Lemma transformMap_fails m out err :
  Forall (λ kv, match transformNode kv.2 with inl w => Down kv.2 w | inr _ => ∀ w, ¬ Down kv.2 w end) m →
  transformMap transformNode m out = inr err → ∀ w, ¬ Down (AMap m) w.
Proof.
  intros Hm Hf w Hd. assert (∃ t, Forall2 (λ kv kt, kv.1 = kt.1 ∧ Down kv.2 kt.2) m t ∧ ∀ v, ("anyOf", v) ∈ t → ∃ l, v = AArr l)
    as (t & Ht & Hany) by (inversion Hd; subst; [done|by eexists]).
  clear Hd w. revert out t Hf Ht Hany. induction Hm as [|[key v] m Hv _ IH]; intros out t; cbn; [done|]. intros Hf Ht Hany.
  inversion Ht as [|? [key' x] ? ts [Hk Hx] Hts]; subst. cbn in Hk, Hx, Hv. subst key'.
  destruct (transformNode v) as [w|] eqn:Hw; [|by apply (Hv x)].
  destruct (addEntry key w out) as [out1|] eqn:Ha.
  - eapply IH; [exact Hf|exact Hts|]. intros y Hy. apply Hany. by right.
  - apply addEntry_fails in Ha as [-> Hl]. destruct (Hany x) as [l ->]; [left|].
    destruct (down_shape _ _ Hv) as [(m1 & m2 & -> & _)|[(l1 & l2 & -> & ->)|[-> Hleaf]]];
      [|by destruct (Hl l2)|]; destruct (down_shape _ _ Hx) as [(? & ? & ? & ?)|[(? & ? & ? & ?)|[? ?]]]; simplify_eq; done.
Qed.

(** The walk over an array. *)
Lemma transformElems_down l out :
  Forall distinctKeys l →
  Forall (λ x, match transformNode x with inl w => Down x w | inr _ => ∀ w, ¬ Down x w end) l →
  match transformElems transformNode l out with
  | inl out' => ∃ t, out' = out ++ t ∧ Elems Down l t
  | inr _ => ∀ t, ¬ Elems Down l t
  end.
Proof.
  intros Hd Hl. revert out. induction Hl as [|x l Hx _ IH]; intros out; cbn.
  - exists []. by rewrite app_nil_r; split; [|constructor].
  - apply list.Forall_cons in Hd as [Hdx Hd]. pose proof (isTypeNull_spec x Hdx) as Hn. destruct (isTypeNull x).
    + specialize (IH Hd out). destruct (transformElems _ l out) as [out'|].
      * destruct IH as (t & -> & Ht). exists t. split; [done|]. constructor; [by apply Hn|done].
      * intros t Ht. inversion Ht; subst; [by eapply IH|]. by destruct Hn as [Hn _]; specialize (Hn eq_refl).
    + assert (Hnot : ¬ typeNull x) by (by intros ?%Hn). destruct (transformNode x) as [w|].
      * specialize (IH Hd (out ++ [w])). destruct (transformElems _ l (out ++ [w])) as [out'|].
        -- destruct IH as (t & -> & Ht). exists (w :: t). rewrite <- (assoc (++)). split; [done|]. by constructor.
        -- intros t Ht. inversion Ht; subst; [done|]. by eapply IH.
      * intros t Ht. inversion Ht; subst; [done|]. by eapply Hx.
Qed.

Lemma makeNullable_of x y : makeNullable x = inl y → nullableOf x y.
Proof.
  destruct x as [m| | | |]; cbn; try done. intros [= <-]. exists m, (assign "nullable" (ABool true) m).
  split_and!; [done|done| |]; [by rewrite lookup_assign|]. intros key Hk. rewrite lookup_assign.
  by rewrite (proj2 (String.eqb_neq "nullable" key)).
Qed.

Lemma makeAllNullable_of l : match makeAllNullable l with
  | inl l' => Forall2 nullableOf l l'
  | inr _ => ∃ x, x ∈ l ∧ ∀ m, x ≠ AMap m
  end.
Proof.
  induction l as [|x l IH]; cbn; [constructor|]. destruct (makeNullable x) as [y|err] eqn:Hy.
  - apply makeNullable_of in Hy. destruct (makeAllNullable l) as [l'|]; [by constructor|].
    destruct IH as (z & Hz & Hm). exists z. split; [by right|done].
  - exists x. split; [left|]. intros m ->. done.
Qed.

(** The shapes of the elements do not depend on how they are downgraded. *)
Lemma elems_shape l t t' : Elems Down l t → Elems Down l t' →
  Forall2 (λ x y, (∃ m, x = AMap m) → ∃ m, y = AMap m) t t'.
Proof.
  intros Ht. revert t'. induction Ht as [|x l t Hx _ IH|x y l t Hx Hy _ IH]; intros t' Ht'; inversion Ht' as [|? ? ? Hn Ht2|? y' ? ? Hn Hy' Ht2]; subst; try done.
  - by apply IH.
  - constructor; [|by apply IH]. intros [m ->].
    destruct (down_shape _ _ Hy) as [(? & ? & ? & ?)|[(? & ? & ? & ?)|[? ?]]]; simplify_eq; try done.
    destruct (down_shape _ _ Hy') as [(? & ? & ? & ?)|[(? & ? & ? & ?)|[? ?]]]; simplify_eq; try done. by eexists.
Qed.

(** The transformation downgrades a node, and fails when that is impossible. *)
Lemma transformNode_down v : distinctKeys v →
  match transformNode v with inl w => Down v w | inr _ => ∀ w, ¬ Down v w end.
Proof.
  induction v as [m IH|l IH|s|b|t] using any_ind; intros Hd; cbn; [| |by constructor..].
  - apply distinctKeys_map in Hd as [Hn Hd].
    assert (IH' : Forall (λ kv, match transformNode kv.2 with inl w => Down kv.2 w | inr _ => ∀ w, ¬ Down kv.2 w end) m).
    { apply list.Forall_forall. intros kv Hin. rewrite list.Forall_forall in IH, Hd. by apply IH, Hd. }
    destruct (transformMap transformNode m []) as [m'|err] eqn:Hm; [|by eapply transformMap_fails].
    apply transformMap_down in Hm as (t & Ht & Hany & Hnd & Hfrom & _ & Hto).
    + apply (down_map m t); [done|done|by apply Hnd, list.NoDup_nil| |].
      * intros key x Hin. destruct (Hfrom key x Hin) as [?%elem_of_nil|?]; done.
      * intros kt key x Hkt Ho. eapply Hto. by exists kt.
    + eapply list.Forall_impl; [exact IH'|]. intros kv Hkv w Hw. cbv beta in Hkv. by rewrite Hw in Hkv.
  - apply distinctKeys_arr in Hd. unfold transformArray.
    assert (IH' : Forall (λ x, match transformNode x with inl w => Down x w | inr _ => ∀ w, ¬ Down x w end) l).
    { apply list.Forall_forall. intros x Hin. rewrite list.Forall_forall in IH, Hd. by apply IH, Hd. }
    pose proof (transformElems_down l [] Hd IH') as He. pose proof (isTypeNull_none l Hd) as Hn.
    destruct (transformElems transformNode l []) as [out|err].
    2:{ intros w Hw. inversion Hw as [| |? t ? Ht]; subst; [done|]. by eapply He. }
    destruct He as (t & -> & Ht). cbn. destruct (existsb isTypeNull l).
    + pose proof (makeAllNullable_of t) as Ha. destruct (makeAllNullable t) as [l'|err].
      * apply (down_array l t); [done|]. left. split; [by apply Hn|done].
      * intros w Hw. inversion Hw as [| |? t' l' Ht' Hl']; subst; [done|].
        destruct Hl' as [[_ Hnul]|[Hnone _]]; [|destruct (proj1 Hn eq_refl) as (x & Hx & Hx'); by destruct (Hnone x Hx Hx')].
        destruct Ha as (x & Hx & Hm). apply list_elem_of_lookup in Hx as [i Hi].
        pose proof (elems_shape _ _ _ Ht' Ht) as Hs. 
        destruct (Forall2_lookup_r _ _ _ _ _ Hs Hi) as (y & Hy & Hyx).
        destruct (Forall2_lookup_l _ _ _ _ _ Hnul Hy) as (z & _ & (my & _ & -> & _)).
        destruct Hyx as [mx ->]; [by eexists|]. by apply (Hm mx).
    + apply (down_array l t); [done|]. right. split; [|done]. intros x Hx Htn. discriminate (proj2 Hn (ex_intro _ x (conj Hx Htn))).
Qed.

(** Where a choice and its map have a key in common, the result depends on the
    order in which Go walks over the map. *)
Definition choice (first second : string * any) : any := AMap [first; second].
Definition titled : string * any := ("title", AStr "Outer").
Definition single : string * any := ("anyOf", AArr [AMap [("title", AStr "Inner"); ("type", AStr "string")]; AMap [("type", AStr "null")]]).

Example clash_first : transformNode (choice titled single) =
  inl (AMap [("title", AStr "Inner"); ("type", AStr "string"); ("nullable", ABool true)]).
Proof. reflexivity. Qed.
Example clash_second : transformNode (choice single titled) =
  inl (AMap [("title", AStr "Outer"); ("type", AStr "string"); ("nullable", ABool true)]).
Proof. reflexivity. Qed.

(** ** The command *)

Section Run.
Context `{YamlDocuments} (input output : string).

(** What has been read, and what has been written. *)
Record Files := mkFiles { readInput : option (Result string); writes : list string; failedWrite : bool }.

(** The text of a downgraded document: no alternative of type null and no choice
    with a single map is left in it, and another run would leave it as it is. *)
Definition downgraded (contents newContents : string) : Prop :=
  ∃ doc w, Unmarshal contents = inl doc ∧ Down (AMap doc) w ∧ Marshal w = inl newContents ∧
    normal w ∧ transformNode w = inl w.

(** Why there is none. *)
Definition undowngraded (contents : string) : Prop :=
  (∃ err, Unmarshal contents = inr err) ∨
  ∃ doc, Unmarshal contents = inl doc ∧
    ((∀ w, ¬ Down (AMap doc) w) ∨ ∃ w err, Down (AMap doc) w ∧ Marshal w = inr err).

Definition files : Monitor Fs Files := {|
  allowed R e g := match e with
    | ReadFile path => path = input ∧ readInput g = None
    | WriteFile path newContents =>
        path = output ∧ writes g = [] ∧ ∃ contents, readInput g = Some (inl contents) ∧ downgraded contents newContents
    end;
  rely R e g r := True;
  next R e := match e in Fs R return R → Files → Files with
    | ReadFile _ => λ r g, mkFiles (Some r) (writes g) (failedWrite g)
    | WriteFile _ newContents => λ r g, mkFiles (readInput g) (newContents :: writes g) (bool_decide (is_Some r))
    end;
  panic_ok _ := False |}.

(** How the command ends. *)
Definition ends (code : Z) (g : Files) : Prop :=
  (code = 0%Z ∧ (∃ newContents, writes g = [newContents]) ∧ failedWrite g = false) ∨
  (code = 1%Z ∧
    (failedWrite g = true ∨
     writes g = [] ∧ ((∃ err, readInput g = Some (inr err)) ∨
                      ∃ contents, readInput g = Some (inl contents) ∧ undowngraded contents))).

(** C40: The command reads its input once and writes its output at most once: the
    document of the input downgraded.  That is, what is of type null is left out
    of every list, and then the rest of the list is nullable and has kept its
    other keys; a choice with a single map is replaced by the entries of that map;
    everything else is as it was, and no key is lost.  No such alternative and
    no such choice is left, and another run would leave the result as it is.
    The exit code is 0 when that has been written.  Otherwise it is 1, and nothing
    has been written unless the write itself failed: the input could not be read
    or parsed, cannot be downgraded at all, or has no text when downgraded. *)
Theorem downgrade_run :
  (∀ contents doc, Unmarshal contents = inl doc → distinctKeys (AMap doc)) →
  wp files (run input output) ends (mkFiles None [] false).
Proof.
  intros Hkeys. unfold run. split; [done|]. intros [contents|err] _; cbn -[transformNode].
  2:{ right. split; [done|]. right. split; [done|]. left. by eexists. }
  assert (Hnone : undowngraded contents → ends 1 (mkFiles (Some (inl contents)) [] false)).
  { intros Hu. right. split; [done|]. right. split; [done|]. right. by exists contents. }
  destruct (Unmarshal contents) as [doc|err] eqn:Hu; [|apply Hnone; left; by eexists].
  pose proof (transformNode_down _ (Hkeys _ _ Hu)) as Hd. destruct (transformNode (AMap doc)) as [w|err] eqn:Hw.
  2:{ apply Hnone. right. exists doc. split; [done|]. by left. }
  destruct (Marshal w) as [newContents|err] eqn:Hm.
  2:{ apply Hnone. right. exists doc. split; [done|]. right. by exists w, err. }
  destruct (downgrade_normal _ _ (Hkeys _ _ Hu) Hw) as [Hn Ht]. split.
  - split; [done|]. split; [done|]. exists contents. split; [done|]. by exists doc, w.
  - intros [err|] _; cbn; [right; split; [done|]; by left|left; split; [done|]; split; [by eexists|done]].
Qed.
End Run.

* [Required action]: Look for the string "failedWrite" in the listing above and copy every line holding it.

* [Solution below]:
Record Files := mkFiles { readInput : option (Result string); writes : list string; failedWrite : bool }.
    | ReadFile _ => λ r g, mkFiles (Some r) (writes g) (failedWrite g)
  (code = 0%Z ∧ (∃ newContents, writes g = [newContents]) ∧ failedWrite g = false) ∨
    (failedWrite g = true ∨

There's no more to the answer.